7 thoughts on “MWC Smartphone Announcements Symbolize a Changing Market”

  1. What strikes me about MWC’s phones is the focus on visual design and materials, and the convergence we’re seeing about that. Even lower-end phones are adopting the metal unibody design pioneered by HTC and popularized by the iPhone, many with what they call 2.5D (tapering at the sides) front and back and rounded borders and corners. Reviewers are having to get down to how metally the metal feels to try and make a distinction…

    Internals seem to be still progressing at a fast pace. The 820 and 8890 are the huge jump that the A72 wasn’t, the GS7’s camera seems to be night and day (or the reverse, seems to be able to make daylight pictures in the night)…

    It’s also the first time in a while we aren’t seeing flagships get bigger: LG’s G5 has shrunk, Samsung hasn’t announced PLUS variants of the S7, ditto others.Thankfully 2nd/3rd tier OEMs and Huawei are still catering to me and fellow Magoos.

    Nobody around me is talking about urgently upgrading though. It seems Android reached “good enough” around the 4.0 version as an OS and 4.4 still allows all apps and features (Pay, Wear…); 2yo hardware is still OK too it seems. I used to struggle to not change phones more than once a year… my current one is 18 months old and I don’t yet feel the urge… Incremental progress is fine but we’re missing a killer feature, and VR isn’t it. Updates or maybe something Continuum-like (which some OEMs have, but aren’t advertising well) might be it…

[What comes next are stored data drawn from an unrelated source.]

(* ===== verification/StratumV1.v ===== *)
(** * internal/poolproto/stratumv1

    The Stratum V1 client: the parsers of parse.go, the session of
    stratumv1.go and the handshake of dialer.go.

    [Parse] holds the stateless decoders.  [session] is the record of
    stratumv1.go; each handler is a function on it.  Go channels are [chan]:
    the buffer together with what the consumer has already received, and an
    operation that several channel statements make up takes a [sched] saying
    what the consumer receives in between.  [sys] adds the program counters of
    the read loop and of Negotiate, with one transition per atomic action. *)
From S2P Require Import Prelude.
From S2P Require Import Float64.
From S2P Require Import Bech32.
From S2P Require Import Base58.
From S2P Require Import Utf8.
From S2P Require Import Json.
From S2P Require Import Poolproto.

Open Scope Z_scope.

(** * parse.go *)

Record notifyStrings := {
  jobID : list Z; prevHashHex : list Z; coinb1Hex : list Z; coinb2Hex : list Z;
  merkleBranchHexs : list (list Z);
  versionHex : list Z; nbitsHex : list Z; ntimeHex : list Z;
  cleanJobs : bool
}.

Definition ErrJSON : error := Sentinel "json: cannot unmarshal".
Definition of_opt {A} (o : option A) (e : error) : result A :=
  match o with Some x => Ok x | None => Err e end.

(** [json.Unmarshal] of a raw message that may be absent. *)
Definition unmarshal {A} (f : json → option A) (raw : option json) : result A :=
  match raw with
  | Some j => of_opt (f j) ErrJSON
  | None => Err (Sentinel "unexpected end of JSON input")
  end.

Definition unmarshalNotifyParams (p : list json) : result notifyStrings :=
  let at_ i := p !! i in
  jobID ← unmarshal as_string (at_ 0%nat);
  prevHashHex ← unmarshal as_string (at_ 1%nat);
  coinb1Hex ← unmarshal as_string (at_ 2%nat);
  coinb2Hex ← unmarshal as_string (at_ 3%nat);
  merkleBranchHexs ← unmarshal (as_slice as_string) (at_ 4%nat);
  versionHex ← unmarshal as_string (at_ 5%nat);
  nbitsHex ← unmarshal as_string (at_ 6%nat);
  ntimeHex ← unmarshal as_string (at_ 7%nat);
  cleanJobs ←
    match unmarshal as_bool (at_ 8%nat) with
    | Ok b => Ok b
    | Err err =>
        match unmarshal as_int (at_ 8%nat) with
        | Ok n => Ok (negb (n =? 0))
        | Err _ => Err err
        end
    end;
  Ok {| jobID := jobID; prevHashHex := prevHashHex; coinb1Hex := coinb1Hex;
        coinb2Hex := coinb2Hex; merkleBranchHexs := merkleBranchHexs;
        versionHex := versionHex; nbitsHex := nbitsHex; ntimeHex := ntimeHex;
        cleanJobs := cleanJobs |}.

(** [hex.DecodeString] with the accompanying length check. *)
Definition hexField (ok : list Z → bool) (s : list Z) (e : error) : result (list Z) :=
  match hex_DecodeString s with
  | Some b => if ok b then Ok b else Err e
  | None => Err e
  end.

Definition nonempty (b : list Z) : bool := negb (length b =? 0)%nat.
Definition is32 (b : list Z) : bool := (length b =? 32)%nat.

Fixpoint decodeBranches (hs : list (list Z)) : result (list (list Z)) :=
  match hs with
  | [] => Ok []
  | h :: hs =>
      b ← hexField is32 h (Sentinel "notify: merkle_branch: malformed or wrong length");
      bs ← decodeBranches hs;
      Ok (b :: bs)
  end.

Definition ErrNumSyntaxOrRange : error := Sentinel "strconv.ParseUint".
Definition hexUint32 (what : string) (s : list Z) : result Z :=
  let '(v, ok) := ParseUint 16 32 s in
  if ok then Ok (wrap 32 v) else Err (Wrapf what ErrNumSyntaxOrRange).

(** The per-word byte swap of the V1 prevhash: one iteration per 4-byte word. *)
Definition unswapPrevHash (b : list Z) : list Z :=
  foldl (λ h w, (
    <[w * 4 + 0 := nth (w * 4 + 3) b 0%Z]>
    (<[w * 4 + 1 := nth (w * 4 + 2) b 0%Z]>
    (<[w * 4 + 2 := nth (w * 4 + 1) b 0%Z]>
    (<[w * 4 + 3 := nth (w * 4 + 0) b 0%Z]> h)))))%nat
    (replicate 32 0) (seq 0 8).

Definition decodeNotifyJob (now : Z) (ns : notifyStrings) : result Job :=
  c1 ← hexField nonempty (coinb1Hex ns) (Sentinel "notify: coinb1: malformed or empty");
  c2 ← hexField nonempty (coinb2Hex ns) (Sentinel "notify: coinb2: malformed or empty");
  branch ← decodeBranches (merkleBranchHexs ns);
  version ← hexUint32 "notify: version: %w" (versionHex ns);
  nbits ← hexUint32 "notify: nbits: %w" (nbitsHex ns);
  ntime ← hexUint32 "notify: ntime: %w" (ntimeHex ns);
  prev ← hexField is32 (prevHashHex ns) (Sentinel "notify: prevhash: malformed or wrong length");
  Ok {| JobID := jobID ns; Job_Version := version; Job_PrevHash := unswapPrevHash prev;
        Job_MerkleRoot := replicate 32 0; Job_NTime := ntime; Job_NBits := nbits;
        CleanJobs := cleanJobs ns; Job_ExtraNonce := []; Coinb1 := c1; Coinb2 := c2;
        MerkleBranch := branch; CoinbaseTx := []; ReceivedAt := now |}.

Definition parseNotify (now : Z) (raw : option json) : result Job :=
  p ← unmarshal as_raws raw;
  if (length p <? 9)%nat
  then Err (Errorf "notify: expected 9 params, got %d" [Z.of_nat (length p)])
  else ns ← unmarshalNotifyParams p; decodeNotifyJob now ns.

Definition parseDifficulty (raw : option json) : option float64 :=
  match unmarshal (as_slice as_float) raw with
  | Ok (d :: _) =>
      if fle d fzero || IsNaN d || IsInf d then None else Some d
  | _ => None
  end.

Definition maxExtranonce2Size : Z := 64.
Definition extranonce2SizeOK (sz : Z) : bool := (0 <? sz) && (sz <=? maxExtranonce2Size).
Definition extranonce1OK (en1 : list Z) : bool :=
  if bool_decide (en1 = []) then false
  else match hex_DecodeString en1 with
  | Some b => (0 <? length b)%nat
  | None => false
  end.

  2. Android v. Android i.e. the Race to the Bottom, up close.

    What is mystifying is that all this has been foretold at the very beginning. Not only foretold, but even demonstrated (by Windows), and yet all these manufacturers still believed that somehow things would be different with smart phones. Or did anyone go into Android smartphones thinking they’ll make a few hundred million dollars the first few years then get out when margins disappear?